L’AIELF est une association à caractère scientifique qui a pour objet de réunir les chercheurs en économie, en gestion et dans des disciplines connexes. Ils résident dans des dizaines de pays différents, disposent de statuts liés souvent à leur âge, et accomplissent leurs investigations dans des domaines très variés. Elle œuvre dans le but de permettre la plus large diffusion des idées sur les thématiques étudiées par ses membres, économistes comme gestionnaires, sans restriction de champ ni de couverture géographique.
Elle s’évertue, avant tout, à promouvoir la culture économique francophone. Aussi ses activités consistent-elles à organiser diverses manifestations scientifiques et à favoriser une recherche économique en langue française de qualité, en publiant ouvrages et articles, entre autres.

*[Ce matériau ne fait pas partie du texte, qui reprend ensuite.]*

(* ===== verification/ChannelReceive.v ===== *)
(** Receiving: the validation of the partner's messages and what an accepted
    message does to the channel. *)

From S2P Require Import Prelude PyDict Bytes Crypto PyFloat MediationFee State Events.
From S2P Require Import StateChanges Channel ChannelValidation ChannelOps ChannelTransition.
From S2P Require Import ChannelLocks ChannelInvariant ChannelSend.

(** ** What the validations check *)

Section validation.
Context `{Crypto}.
Implicit Types (c : NettingChannelState) (s r : NettingChannelEndState).

(** A balance proof that was built by [BalanceProofSignedState.__post_init__]. *)
Definition received_bp (bp : BalanceProofSignedState) : Prop :=
  new_BalanceProofSignedState (sbp_nonce bp) (sbp_transferred_amount bp)
    (sbp_locked_amount bp) (sbp_locksroot bp) (sbp_message_hash bp) (sbp_signature bp)
    (sbp_sender bp) (sbp_canonical_identifier bp) = Ok bp.

(** The balance proof can be used in the contract, is signed by [s] and is
    the next one of [s]. *)
Record bp_usable (c : NettingChannelState) (s : NettingChannelEndState)
    (bp : BalanceProofSignedState) : Prop := {
  bpu_open : get_status c = STATE_OPENED;
  bpu_channel : sbp_canonical_identifier bp = canonical_identifier c;
  bpu_bound : sbp_transferred_amount bp + sbp_locked_amount bp <= UINT256_MAX;
  bpu_nonce : sbp_nonce bp = get_next_nonce s;
  bpu_signature : is_valid_balanceproof_signature bp (address s) = Ok success
}.
(** The channel whose fee schedule is computed anew after a deposit or an
    on-chain withdraw, and the configuration of the fees. *)
Definition balance_changed (c : NettingChannelState) (sc : StateChange) :
    option (NettingChannelState * MediationFeeConfig) :=
  match sc with
  | SContractReceiveChannelDeposit a =>
      let participant := participant_address (crd_deposit_transaction a) in
      let balance := td_contract_balance (crd_deposit_transaction a) in
      Some (if bool_decide (participant = address (our_state c))
            then on_our_state (fun e => update_contract_balance e balance) c
            else if bool_decide (participant = address (partner_state c))
            then on_partner_state (fun e => update_contract_balance e balance) c
            else c, crd_fee_config a)
  | SContractReceiveChannelWithdraw a =>
      if bool_decide (crw_participant a = address (our_state c))
      then Some (on_our_state (apply_onchain_withdraw (crw_total_withdraw a)) c, crw_fee_config a)
      else if bool_decide (crw_participant a = address (partner_state c))
      then Some (on_partner_state (apply_onchain_withdraw (crw_total_withdraw a)) c,
                 crw_fee_config a)
      else None
  | _ => None
  end.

La création de l’AIELF qui se dénommait jadis Congrès International des Économistes de Langue Française remonte à 1926. Elle compte donc parmi les sociétés savantes les plus anciennes du monde francophone.
L’AIELF organise des congrès bisannuels. Quels en sont les thèmes de prédilection ?
Les treize derniers Congrès ont été organisés à Varsovie (Pologne), Aix-en-Provence (France), Athènes (Grèce), Montréal (Canada), Marrakech (Maroc) et Porto-Evora (Portugal), Targoviste (Roumanie), Valladolid (Espagne), Paris (France), Poznań (Pologne), Santiago (Chili), Beyrouth (Liban), Sofia (Bulgarie).
Je ne sais s’il faut faire état de thèmes de prédilection, car, en vérité, il n’y en a pas. Au risque de me répéter, les centres d’intérêt restent très éclectiques. Usuellement, le Bureau de l’Association veille à proposer aux Congressistes des sujets de réflexion au plus près des préoccupations du moment. Pour être plus concis, permettez que je livre à vos lecteurs à titre d’exemples les thèmes qui ont été abordés depuis que je suis en charge de sa présidence :
- Croissance, population et protection sociale : faits et théories face aux enjeux.
- Les enjeux du développement économique, financier et écologique dans une mondialisation risquée.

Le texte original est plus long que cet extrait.